Sons do tempo


As nove ilhas dos Açores possuem um manancial musical que garante aos Myrica Faya um repert
ório sem fim para reinterpretar. Mesmo assim, o grupo de música folk garante que algumas composições se perderam. 

Myrica Faya, além de ser o nome científico de uma espécie arbórea endémica dos Açores, é a designação escolhida pelo grupo de música folk responsável por uma nova interpretação da música tradicional açoriana e que se inspira nas suas raízes mais ancestrais.
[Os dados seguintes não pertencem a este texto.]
(** [await Promise.all(promises)], once the promises have settled: it
    rejects with the rejection that came first, and resolves with the
    values, in the order of the promises, when there is none. *)
Definition promise_all {A} (pool : Pool A) : M (list A) :=
  match head (omap (rejection pool) (settled pool)) with
  | Some e => throw e
  | None => ret (omap fulfilment (callbacks pool))
  end.

(** The [.mdl] command, from line 204 on: [jobs] are the URLs of the
    command with what each download receives, [schedule] the turns the
    event loop gives to the callbacks, each named by the index of its
    URL. *)
Definition mdl_command (cwd : string) (send_outcome : Message -> option JsError)
    (partPath : string -> nat -> string) (maxPartBytes : nat)
    (jobs : list (string * Transfer)) (schedule : list nat) : M unit :=
  let urls := fst <$> jobs in
  if bool_decide (length urls = 0%nat) then
    sendMessage send_outcome
      (Text ("❌ No valid URLs found. Please provide at least one valid URL."
               +:+ nl +:+ nl +:+ "Example usage:" +:+ nl
               +:+ ".mdl https://example.com/file1" +:+ nl
               +:+ "https://example.com/file2"))
  else
    sendMessage send_outcome
      (Text ("📥 Starting download of " +:+ pretty (length urls) +:+ " files..."
               +:+ nl +:+ nl +:+
               join_with nl (imap (fun i u => pretty (i + 1)%nat +:+ ". " +:+ u) urls))) ;;
    modify (fun w => set_counters w 0 []) ;;
    let downloadPromises :=
      imap (fun i job =>
              Async.mdl_item cwd send_outcome partPath maxPartBytes
                (length urls) i (fst job) (snd job)) jobs in
    pool <- event_loop schedule downloadPromises ;;
    promise_all pool ;;
    text <- gets (summaryText (length urls)) ;;
    sendMessage send_outcome (Text text).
No início, eram apenas cinco amigos que faziam parte da Tuna Real Estudantina dos Açores – Bruno Bettencourt, Cláudio Oliveira, Emílio Leal, Pedro Machado e Ricardo Mourão. Em 2013, juntaram-se para fazer um novo arranjo da tradicional canção “Olhos Pretos”. Desde então, já editaram dois discos – “Vir’ó Balho” (2014) e “Do Cerne” (2016).
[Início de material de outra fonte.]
Lemma count_from_lower (sub s : string) (skip : nat) :
  Py.lower sub = sub ->
  Py.count_from sub skip (Py.lower s) = spec.occurrences_from sub skip s.
Proof.
  intro Hlow. revert skip. induction s as [|c s IH]; intro skip; [reflexivity|].
  cbn [Py.lower Py.count_from spec.occurrences_from].
  destruct skip as [|k]; [|apply IH].
  change (String (Py.lower_char c) (Py.lower s)) with (Py.lower (String c s)).
  rewrite (prefix_lower sub (String c s) Hlow), !IH. reflexivity.
Qed.

(** Counting in the lowered text is counting in the text with letter case
    ignored. *)
Lemma count_lower (sub text : string) :
  sub <> EmptyString -> Py.lower sub = sub ->
  Py.count (Py.lower text) sub = spec.occurrences sub text.
Proof.
  intros Hne Hlow. unfold Py.count, spec.occurrences.
  destruct sub; [now elim Hne | now apply count_from_lower].
Qed.

Ltac count_as_occurrences :=
  rewrite !count_lower by (discriminate || reflexivity).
Do primeiro trabalho fazem parte os temas clássicos da música tradicional açoriana, como “A Charamba”, “Balho da Povoação”, “A Saudade”, “O Ladrão”, entre outros. São, ao todo, doze as cantigas e o disco surge devido às inúmeras solicitações de quem os via atuar ao vivo.

O “Do Cerne” implicou uma pesquisa mais apurada, a consulta de registos musicais dos anos 50 e 60, resultando na recuperação de dez composições, pouco conhecidas fora da sua ilha de origem. Através do estudo realizado, os Myrica Faya perceberam muitas das influências que os diferentes povoadores das ilhas trouxeram. Em Santa Maria, por exemplo, encontraram malhas melódicas características do norte de África, talvez explicadas pelos algarvios que ali se instalaram. Na ilha Terceira, por outro lado, verifica-se a predominância de tons menores, mais associados à música clássica, o que poderá estar relacionado com a presença de espanhóis e com facto de o porto cosmopolita de Angra do Heroísmo proporcionar a troca de experiências com pessoas das mais diversas origens.
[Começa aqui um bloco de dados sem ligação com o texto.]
(** [a[i]] for a non-negative index. *)
Definition getitem (a : ndarray F) (i : nat) : Outcome F :=
  match nth_error a i with
  | Some x => Returned x
  | None => Raised (IndexError "index out of bounds")
  end.
End NumPy.

Notation "s *: a" := (smul s a) (at level 40, left associativity) : py_scope.
Notation "a :* s" := (muls a s) (at level 40, left associativity) : py_scope.
Notation "s +: a" := (sadd s a) (at level 50, left associativity) : py_scope.
Notation "a :*: b" := (amul a b) (at level 40, left associativity) : py_scope.
Notation "a :+: b" := (aadd a b) (at level 50, left associativity) : py_scope.
Notation "x ** n" := (power x n) (at level 30, right associativity) : py_scope.

(** ** The evaluator and the chart builder *)

Section Vibrations.
Context {F : Type} `{Scalar F}.
Local Open Scope py_scope.

(** The tuple returned by [analyse_vibrations]. *)
Record Trajectory : Type := mkTrajectory {
  t : ndarray F;
  x_sans : ndarray F;
  x_sous : ndarray F;
  x_critique : ndarray F;
  x_suramorti : ndarray F;
  enveloppe_sous_pos : ndarray F;
  enveloppe_sous_neg : ndarray F;
  amplitude_max : F
}.

(** Number of samples, the literal of line 10. *)
Definition n_samples : nat := 2000.

Definition xi_sans : F := lit 0.
Definition xi_critique : F := lit 1.

(** Damped natural frequencies (lines 14, 18, 31 and 151-152). *)
Definition omega_sans (omega_0 : F) : F :=
  omega_0 * np_sqrt (lit 1 - xi_sans ** 2).
Definition omega_d_sous (omega_0 xi_sous : F) : F :=
  omega_0 * np_sqrt (lit 1 - xi_sous ** 2).
Definition omega_d_sur (omega_0 xi_suramorti : F) : F :=
  omega_0 * np_sqrt (xi_suramorti ** 2 - lit 1).

Definition analyse_vibrations
    (omega_0 x0 v0 xi_sous xi_suramorti t_max : F) : Outcome Trajectory :=
  let t := linspace (lit 0) t_max n_samples in
  (* Cas 1 *)
  let w_sans := omega_sans omega_0 in
  let x_sans :=
    x0 *: cos_ (w_sans *: t) :+: (v0 / w_sans) *: sin_ (w_sans *: t) in
  (* Cas 2 *)
  let w_sous := omega_d_sous omega_0 xi_sous in
  let x_sous :=
    exp_ ((- xi_sous * omega_0) *: t) :*:
      (x0 *: cos_ (w_sous *: t)
       :+: ((v0 + x0 * xi_sous * omega_0) / w_sous) *: sin_ (w_sous *: t)) in
  let enveloppe_sous_pos :=
    exp_ ((- xi_sous * omega_0) *: t) :*
      np_sqrt (x0 ** 2 + ((v0 + x0 * xi_sous * omega_0) / w_sous) ** 2) in
  let enveloppe_sous_neg := aopp enveloppe_sous_pos in
  (* Cas 3 *)
  let x_critique :=
    exp_ ((- omega_0) *: t) :*:
      (x0 *: (lit 1 +: omega_0 *: t) :+: v0 *: t) in
  (* Cas 4 *)
  let w_sur := omega_d_sur omega_0 xi_suramorti in
  let x_suramorti :=
    exp_ ((- xi_suramorti * omega_0) *: t) :*:
      (x0 *: cosh_ (w_sur *: t)
       :+: ((v0 + x0 * xi_suramorti * omega_0) / w_sur) *: sinh_ (w_sur *: t)) in
  (* Amplitudes maximales *)
  m_sans <- np_max (np_abs x_sans) ;;
  m_sous <- np_max (np_abs x_sous) ;;
  m_critique <- np_max (np_abs x_critique) ;;
  m_suramorti <- np_max (np_abs x_suramorti) ;;
  let amplitude_max :=
    py_max (py_max (py_max m_sans m_sous) m_critique) m_suramorti in
  Returned (mkTrajectory t x_sans x_sous x_critique x_suramorti
              enveloppe_sous_pos enveloppe_sous_neg amplitude_max).

(** The call with the default damping ratios and horizon of the
    signature ([xi_sous=0.2, xi_suramorti=1.5, t_max=8]). *)
Definition analyse_vibrations_defaults (omega_0 x0 v0 : F) : Outcome Trajectory :=
  analyse_vibrations omega_0 x0 v0 (lit 0.2) (lit 1.5) (lit 8).

(** *** Charts

    What [create_plot] puts on the axes.  Colours, line widths, font
    sizes, the legend and the grid are not represented. *)

Inductive Label : Type :=
| LabelText (s : string)
| LabelXi (s : string) (xi : F).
Uma grande parte das composições musicais açorianas é, reconhecidamente, dolente. A reinterpretação feita pelos Myrica Faya dotou-as de ritmo e percussão, atribuindo-lhes sonoridades pouco habituais.

Em palco, são cinco vozes e instrumentos como a viola da terra, contrabaixo, acordeão, piano, bouzouki, cavaquinho brasileiro, guitarra, flauta e percussões. Como a música açoriana, reconhecem, é bastante rica, não lhes falta material com que trabalhar.